● WORK REQUIRED
Begin at the line containing "(Hmem1 Hm)) as [[? [=]] _]." and reproduce every line through the end of the entries below. Nothing else should appear.

● RAW DATA
(** The new block and its entry are taken back, or the element is in it. *)
Lemma open_block_ok noexcept_ctor throws x p r owned bs A t h xs hd ids id nb b0 :
  blocks_ok p r ({[nb]} ∪ owned) bs A t h xs → reserved r hd ids bs (base A (length bs)) id →
  t = base A (length bs) → BLOCK_SIZE * (length bs + 1) < 2 ^ 62 →
  nb ∉ owned ∪ list_to_set bs → heap p !! nb = Some b0 → raw b0 →
  ∃ p' r' e, open_block noexcept_ctor throws x id nb p r = Ok (p', r', e) ∧
    mallocs p' = mallocs p ∧
    if negb noexcept_ctor && throws
    then e = Threw ∧ repr p' r' owned bs A t h xs ∧ blockIndex r' ≠ []
    else e = Returned true ∧ repr p' r' owned (bs ++ [nb]) A (t + 1) h (xs ++ [x]).
Proof.
  intros I X Ht Hsz Hnb Hb0 Hraw. pose proof block_size_pos.
  assert (Hout : ∀ i, i ∈ bs → nb ≠ i) by (intros i Hi ->; set_solver).
  unfold open_block. rewrite (update_ok _ _ _ _ Hb0), bind_ok.
  set (p1 := with_heap p (<[nb:=reset_empty implicit_context b0]> (heap p))).
  assert (Hnb1 : heap p1 !! nb = Some (reset_empty implicit_context b0)) by apply lookup_insert_eq.
  assert (Hp1 : pool_ok p1 ({[nb]} ∪ owned ∪ list_to_set bs)).
  { apply update_owned; [apply I|set_solver|done|by destruct (reset_fields implicit_context b0) as (_ & _ & ->)]. }
  pose proof (bo_disjoint _ _ _ _ _ _ _ _ I) as Hdis.
  assert (I1 : blocks_ok p1 r ({[nb]} ∪ owned) bs A t h xs).
  { eapply (blocks_pool p); [done|done|done|]. intros i Hi. apply lookup_insert_ne. by apply Hout. }
  destruct (negb noexcept_ctor && throws) eqn:Hth.
  - apply andb_true_iff in Hth as [-> ->].
    destruct (unreserve_ok _ _ _ _ _ _ X) as (r1 & r' & -> & Hst & Hs & X' & Hb'). rewrite bind_ok, Hst, bind_ok.
    destruct (add_block_to_free_list_ok p1 _ nb _ Hp1 ltac:(set_solver) Hnb1) as (p2 & Hadd & Hp2 & Hf).
    { unfold raw. by rewrite (proj1 (reset_fields implicit_context b0)). }
    rewrite Hadd, bind_ok. do 3 eexists. split; [reflexivity|].
    split; [by apply add_block_memory in Hadd|]. split; [done|].
    split; [|done]. constructor; [|done|lia].
    + apply (blocks_queue _ r); [|done].
      eapply (blocks_pool p1); [done| | |].
      * by replace (owned ∪ list_to_set bs) with (({[nb]} ∪ owned ∪ list_to_set bs) ∖ {[nb]}) by set_solver.
      * intros i Hi. pose proof (Hdis i Hi). set_solver.
      * intros i Hi. apply Hf. intros ->. by apply (Hout nb).
  - destruct (store_block_ok _ _ _ _ _ _ nb X) as (r2 & Hst & Hs2 & X2).
    assert (I2 : blocks_ok p1 (set_block r (Some nb)) owned (bs ++ [nb]) A t h xs).
    { apply (blocks_open _ _ _ _ _ _ _ _ _ b0); try done.
      pose proof (bo_bounds _ _ _ _ _ _ _ _ I). subst t. unfold base in *. destruct bs; [simpl in *; lia|].
      by apply (bo_first _ _ _ _ _ _ _ _ I). }
    destruct (fill_ok _ _ _ _ _ _ _ _ nb x I2) as (p3 & Hfill & I3 & Hm).
    { by rewrite last_snoc. } { subst t. rewrite length_app. unfold base. simpl. lia. }
    change (tailIndex (set_block r (Some nb))) with (tailIndex r) in Hfill, I3.
    assert (R : repr p3 (set_tail (set_block r2 (Some nb)) (u64 (1 + tailIndex r)))
      owned (bs ++ [nb]) A (t + 1) h (xs ++ [x])).
    { constructor; [|by apply (indexed_frame r2)|subst t; rewrite length_app; unfold base; simpl; lia].
      eapply blocks_queue; [exact I3|]. by rewrite Hs2. }
    assert (Hput : put_element x p1 (set_block r2 (Some nb)) =
      Ok (p3, set_tail (set_block r2 (Some nb)) (u64 (1 + tailIndex r)))).
    { unfold put_element. simpl. replace (tailIndex r2) with (tailIndex r) by (by rewrite Hs2).
      by rewrite Hfill. }
    exists p3, (set_tail (set_block r2 (Some nb)) (u64 (1 + tailIndex r))), (Returned true).
    split; [|done]. destruct noexcept_ctor; cbn [negb].
    + by rewrite Hst, bind_ok, Hput.
    + destruct throws; [done|]. rewrite Hfill, bind_ok, Hst, bind_ok.
      by replace (tailIndex r2) with (tailIndex r) by (by rewrite Hs2).
Qed.

Lemma add_ok noexcept_ctor canAlloc throws x p r owned bs A t h xs :
  repr p r owned bs A t h xs → BLOCK_SIZE * (length bs + 1) < 2 ^ 62 →
  ∃ p' r' e, enqueue noexcept_ctor canAlloc throws x p r = Ok (p', r', e) ∧
    match e with
    | Returned true => negb noexcept_ctor && throws = false ∧
        ∃ bs', repr p' r' owned bs' A (t + 1) h (xs ++ [x]) ∧ (length bs' ≤ S (length bs))%nat
    | Returned false => repr p' r' owned bs A t h xs
    | Threw => noexcept_ctor = false ∧ throws = true ∧ repr p' r' owned bs A t h xs
    end ∧
    (canAlloc = true → mallocs p = [] → MAX_SUBQUEUE_SIZE = SIZE_MAX → blockIndex r ≠ [] →
     e ≠ Returned false ∧ mallocs p' = []) ∧ (blockIndex r ≠ [] → blockIndex r' ≠ []).
Proof.
  intros R Hsz. pose proof R as [I X Hstart]. pose proof block_size_pos. pose proof (blocks_span _ _ _ _ _ _ _ _ I).
  unfold enqueue. rewrite (block_boundary _ _ _ _ _ _ _ _ R). case_bool_decide as Ht.
  - rewrite (bo_tail _ _ _ _ _ _ _ _ I), (bo_head _ _ _ _ _ _ _ _ I).
    rewrite assert_ok, bind_ok by (apply in_order; lia). destruct (too_full (u64 t) (u64 h)) eqn:Hfull.
    { do 3 eexists. split; [reflexivity|]. split_and!; [done| |done]. intros _ _ Hmax.
      by rewrite too_full_unlimited in Hfull by (done || lia). }
    destruct (insert_ok canAlloc p r bs A X) as (p1 & r1 & o & Hins & Hp1 & Hs1 & Ho & Hm1);
      [apply I|lia|]. rewrite Ht, Hins, <- Ht, bind_ok.
    assert (Hq1 : heap p1 = heap p ∧ pool_ok p1 (owned ∪ list_to_set bs) ∧ (mallocs p = [] → mallocs p1 = [])).
    { pose proof (bo_pool _ _ _ _ _ _ _ _ I). destruct Hp1 as [-> | ->]; [done|].
      split_and!; [done|by apply malloc_pool|]. simpl. by intros ->. }
    destruct Hq1 as (Hh1 & Hpool1 & Hmem1).
    assert (I1 : blocks_ok p1 r owned bs A t h xs)
      by (eapply (blocks_pool p); [done|done|apply I|by rewrite Hh1]).
    destruct o as [id|].
    2:{ subst r1. do 3 eexists. split; [reflexivity|]. split_and!; [by constructor| |done].
        intros Hc Hm _ Hb. by destruct (Hm1 Hb Hc Hm). }
    destruct Ho as (hd & ids & R1).
    pose proof (blocks_queue _ _ r1 _ _ _ _ _ _ I1 Hs1) as I2.
    destruct (requisition_block_ok canAlloc p1 _ Hpool1) as (p2 & o & Hreq & Hf & Ho). rewrite Hreq, bind_ok.
    destruct o as [nb|].
    + destruct Ho as (Hnb & P2 & b0 & Hb0 & Hraw).
      assert (I3 : blocks_ok p2 r1 ({[nb]} ∪ owned) bs A t h xs).
      { eapply (blocks_pool p1); [done|by rewrite <- (assoc_L (∪))| |].
        - intros i Hi. pose proof (bo_disjoint _ _ _ _ _ _ _ _ I i Hi). set_solver.
        - intros i Hi. apply Hf. set_solver. }
      destruct (open_block_ok noexcept_ctor throws x _ _ _ _ _ _ _ _ _ _ _ _ _ I3 R1 Ht Hsz Hnb Hb0 Hraw)
        as (p3 & r3 & e & -> & Hm3 & Hres).
      exists p3, r3, e. split; [reflexivity|].
      destruct (negb noexcept_ctor && throws) eqn:Hth; [destruct Hres as (-> & R3 & Hb3)|destruct Hres as (-> & R3)].
      * apply andb_true_iff in Hth as [Hn ->]. destruct noexcept_ctor; [done|].
        split_and!; try done. intros -> Hm _ _. split; [done|]. rewrite Hm3.
        by destruct (requisition_memory _ _ _ Hreq (Hmem1 Hm)).
      * split_and!.
        -- done.
        -- exists (bs ++ [nb]). split; [done|]. rewrite length_app. simpl. lia.
        -- intros -> Hm _ _. split; [done|]. rewrite Hm3.
           by destruct (requisition_memory _ _ _ Hreq (Hmem1 Hm)).
        -- intros _ Hb3. destruct R3 as [_ X3 _]. apply (indexed_none _ _ _ X3) in Hb3. by destruct bs.
    + destruct (unreserve_ok _ _ _ _ _ _ R1) as (r2 & r3 & -> & Hst & Hs3 & X3 & Hb3).
      rewrite bind_ok, Hst, bind_ok. do 3 eexists. split; [reflexivity|]. split_and!.
      * constructor; [|done|done]. apply (blocks_queue _ r1); [|done].
        eapply (blocks_pool p1); [done|done|apply I|]. intros i Hi. apply Hf. set_solver.
      * intros -> Hm _ _. by destruct (requisition_memory _ _ _ Hreq (Hmem1 Hm)) as [[? [=]] _].
      * done.
  - destruct (negb noexcept_ctor && throws) eqn:Hth.
    + apply andb_true_iff in Hth as [Hn ->]. do 3 eexists. split; [reflexivity|].
      by destruct noexcept_ctor.
    + destruct (bo_bounds _ _ _ _ _ _ _ _ I) as [Hb1 Hb2].
      assert (bs ≠ []) as Hne by (intros ->; unfold base in *; simpl in *; lia).
      destruct (last bs) as [tb|] eqn:Htb; [|by apply last_None in Htb].
      destruct (fill_ok _ _ _ _ _ _ _ _ tb x I Htb ltac:(lia)) as (p' & Hfill & I' & Hm).
      unfold put_element. rewrite (bo_tail_block _ _ _ _ _ _ _ _ I Hne), Htb, Hfill, !bind_ok.
      do 3 eexists. split; [reflexivity|]. split_and!.
      * done.
      * exists bs. split; [|lia]. constructor; [done|by apply (indexed_frame r)|lia].
      * by rewrite Hm.
      * done.
Qed.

● WRITTEN RESPONSE
      * intros -> Hm _ _. by destruct (requisition_memory _ _ _ Hreq (Hmem1 Hm)) as [[? [=]] _].
      * done.
  - destruct (negb noexcept_ctor && throws) eqn:Hth.
    + apply andb_true_iff in Hth as [Hn ->]. do 3 eexists. split; [reflexivity|].
      by destruct noexcept_ctor.
    + destruct (bo_bounds _ _ _ _ _ _ _ _ I) as [Hb1 Hb2].
      assert (bs ≠ []) as Hne by (intros ->; unfold base in *; simpl in *; lia).
      destruct (last bs) as [tb|] eqn:Htb; [|by apply last_None in Htb].
      destruct (fill_ok _ _ _ _ _ _ _ _ tb x I Htb ltac:(lia)) as (p' & Hfill & I' & Hm).
      unfold put_element. rewrite (bo_tail_block _ _ _ _ _ _ _ _ I Hne), Htb, Hfill, !bind_ok.
      do 3 eexists. split; [reflexivity|]. split_and!.
      * done.
      * exists bs. split; [|lia]. constructor; [done|by apply (indexed_frame r)|lia].
      * by rewrite Hm.
      * done.
Qed.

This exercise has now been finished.